The Common Rule was established in 1991 to addresses the ethical oversight of biomedical research involving humans. Proposed updates were issued by HHS and 15 other agencies this past September. The changes include clearer consent rules for the reuse of stored blood or tissue in new research unrelated to their original use. It also suggests using a centralized IRB for research involving several institutions.
HHS solicited feedback on the proposed measures, and the agency received 2,138 comments by the Jan. 6 deadline. Organizations supported some changes, while asking that additional considerations be taken.
The American Medical Association said in its comment letter (PDF) that, overall, the proposed changes address most of what concerns those involved in clinical research, in particular those with regard to clarifying the scope of the Common Rule, which would now cover all clinical trials, regardless of whether they are government or privately funded.
The AMA supports a single IRB because it would provide consistent protection for participants at all study sites. It would also reduce administrative burden, it added.
The IRB change is meant to prevent duplicate reviews, which could expedite findings.
Yale University, however, took a more measured approach to the IRB proposal. The university agreed that single IRBs could improve oversight of some multisite trials. But the university cautioned that the true positive impact of the rule change would happen if single IRBs became the norm. Until then, the university wrote (PDF), across-the-board mandate is premature and counterproductive.
Instead, Yale urged HHS to partner with other agencies to create models for and evaluate alternative implementations for single IRBs.
The trade group Biotechnology Innovation Organization has long supported the adoption of central IRBs. But it asked for further discussion and clarity to prevent disruption of ongoing research.
Some comments were sharper.
Dr. Daniel Kronish of the Dana-Farber Cancer Institute wrote (PDF) that he believes a single IRB review would actually increase the burden for researchers who deal with multiple single IRBs, involving numerous sponsors and lead institutions, each having their own policy and procedures. That could be time-consuming and could result in errors, Kronish argued.
There was also reaction to the proposed changes to subject consent. The goal there is to prevent situations where tissue or blood given voluntarily is later used without the subject's knowledge for either education or profit.
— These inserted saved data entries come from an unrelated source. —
Example scenario_C_two :
  validRepeated string lit_Compile lit_MatchString f_tags
    (VList [VString "a"; VString "b"]) (getRule f_tags) ∅
  = (Return None, ∅).
Proof. reflexivity. Qed.

Example scenario_D_valid :
  validField string lit_Compile lit_MatchString f_score (VFloat64 0.27) (getRule f_score) ∅
  = (Return None, ∅).
Proof. reflexivity. Qed.

Example scenario_D_violation :
  validField string lit_Compile lit_MatchString f_score (VFloat64 0.2) (getRule f_score) ∅
  = (Return (Some (ValidFail f_score "FloatGte" (VFloat64 0.3) (VFloat64 0.2))), ∅).
Proof. reflexivity. Qed.

(** A pattern that compiles is stored by the first run and found by
    the second, which returns the same. *)
Example pattern_cached :
  validField string lit_Compile lit_MatchString f_code (VString "cabd") (getRule f_code) ∅
  = (Return None, {["ab" := "ab"]}) /\
  validField string lit_Compile lit_MatchString f_code (VString "cabd") (getRule f_code)
    {["ab" := "ab"]}
  = (Return None, {["ab" := "ab"]}) /\
  fst (validField string lit_Compile lit_MatchString f_code (VString "xyz") (getRule f_code)
         {["ab" := "ab"]})
  = Return (Some (ValidFail f_code "Regex" (VString "ab") (VString "xyz"))).
Proof. repeat split; vm_compute; reflexivity. Qed.

(** ** The further properties on the examples *)

Lemma X1_Get_memoizes_witness :
  ({["ab" := "ab"]} : gmap string string) !! "ab" = Some "ab" /\
  Get string lit_Compile "ab" {["ab" := "ab"]} = (Some "ab", {["ab" := "ab"]}) /\
  (forall other, other <> "ab" ->
     ({["ab" := "ab"]} : gmap string string) !! other = (∅ : gmap string string) !! other) /\
  (∅ : gmap string string) ⊆ {["ab" := "ab"]}.
Proof.
  apply (proj1 (X1_Get_memoizes string lit_Compile "ab" ∅) "ab" {["ab" := "ab"]}).
  reflexivity.
Defined.

Lemma X2_Get_agrees_witness :
  fst (Get string lit_Compile "(" ∅) = lit_Compile "(" /\
  cache_ok string lit_Compile (snd (Get string lit_Compile "(" ∅)) /\
  fst (Get string lit_Compile "(" (snd (Get string lit_Compile "(" ∅)))
  = fst (Get string lit_Compile "(" ∅).
Proof.
  apply X2_Get_agrees_with_Compile. apply cache_ok_empty.
Defined.

Lemma X3_reset_witness :
  fst (ValidMsg string lit_Compile lit_MatchString
         (DynMessage [(f_code, Some (VString "xyz"))]) (reset string {["ab" := "ab"]}))
  = fst (ValidMsg string lit_Compile lit_MatchString
           (DynMessage [(f_code, Some (VString "xyz"))]) {["ab" := "ab"]}).
Proof.
  apply X3_reset_keeps_results.
  intros expr exp H. apply lookup_singleton_Some in H as [<- <-]. reflexivity.
Defined.
(** * Teacher views of the school-management application

    A shallow embedding of [teachers/views.py]: the attendance statistics
    calculator, the mark/CIE aggregation of [view_students], the free-slot
    finder, the timetable grid and the request handlers that read and write
    exam sessions, marks and attendance.

    Conventions of the embedding
    - a database table is the list of its rows, a queryset is the list of
      rows it yields;
    - a view is a function of the request and the database to a
      [ViewResult]: the database after the request, the flash messages it
      queued and the response (or the exception that escaped the view);
    - a Python float is a binary64 number and is modelled by the rational
      it denotes ([Q]): true division, the product by 100 and [round]
      round their exact result to binary64 ([binary64], nearest, ties to
      even); integers are unbounded ([Z]);
    - constants of [utils.constant] and the helpers of Django that the views
      call are variables of the section [Views]. *)

From Stdlib Require Import ZArith QArith Qround Qabs Qpower Lqa Ascii.
From Stdlib Require Floats.SpecFloat.
From stdpp Require Import gmap strings list.

Open Scope Z_scope.

(** ** Data model *)

(** Modelled from the spec: the models of [teachers.models] and
    [students.models] are not part of the source; the records below carry the
    columns the views read and write (spec, section 3).  Foreign keys hold the
    primary key of the referenced row. *)
Record date := mkdate { year : Z; month : Z; day_of_month : Z }.

#[export] Instance date_eq_dec : EqDecision date.
Proof. solve_decision. Defined.

Module Teacher.
Record t := mk { id : Z; user : option Z; name : string }.
End Teacher.

Module Student.
Record t := mk { USN : string; name : string; class_id : Z }.
End Student.

Module Assign.
Record t := mk { id : Z; class_id : Z; subject : Z; teacher : Z;
                 academic_year : string; semester : Z }.
End Assign.

Module AssignTime.
Record t := mk { id : Z; assign : Z; period : string; day : string }.
End AssignTime.

Module ExamSession.
Record t := mk { id : Z; assign : Z; name : string; status : bool }.
End ExamSession.

Module AttendanceClass.
Record t := mk { id : Z; assign : Z; date_ : date; status : Z }.
End AttendanceClass.

Module Attendance.
Record t := mk { id : Z; student : string; subject : Z; attendanceclass : Z;
                 date_ : date; status : bool }.
End Attendance.

Module StudentSubject.
Record t := mk { id : Z; student : string; subject : Z }.
End StudentSubject.

Module Marks.
Record t := mk { id : Z; studentsubject : Z; name : string; marks1 : Z }.
End Marks.

Record Database := mkDatabase {
  Teacher_objects : list Teacher.t;
  Student_objects : list Student.t;
  Assign_objects : list Assign.t;
  AssignTime_objects : list AssignTime.t;
  ExamSession_objects : list ExamSession.t;
  AttendanceClass_objects : list AttendanceClass.t;
  Attendance_objects : list Attendance.t;
  StudentSubject_objects : list StudentSubject.t;
  Marks_objects : list Marks.t
}.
For example, if the material is used to develop new drugs.
HHS proposed secondary use of biospecimens without consent be prohibited because research subjects should have control over how their biospecimens are used.
Yale said that many academic medical centers receive clinical samples collected at community hospitals that would need to implement costly technology to adhere to the new rules. Transmitting the information across platforms would require the samples to remain identifiable and that could present privacy risks, Yale wrote.
The agencies began overhauling the regulations in response to the increasingly expanded and sophisticated ways biospecimens can be analyzed, as well as in response to the collection of digital health records. It's the first change in nearly 25 years.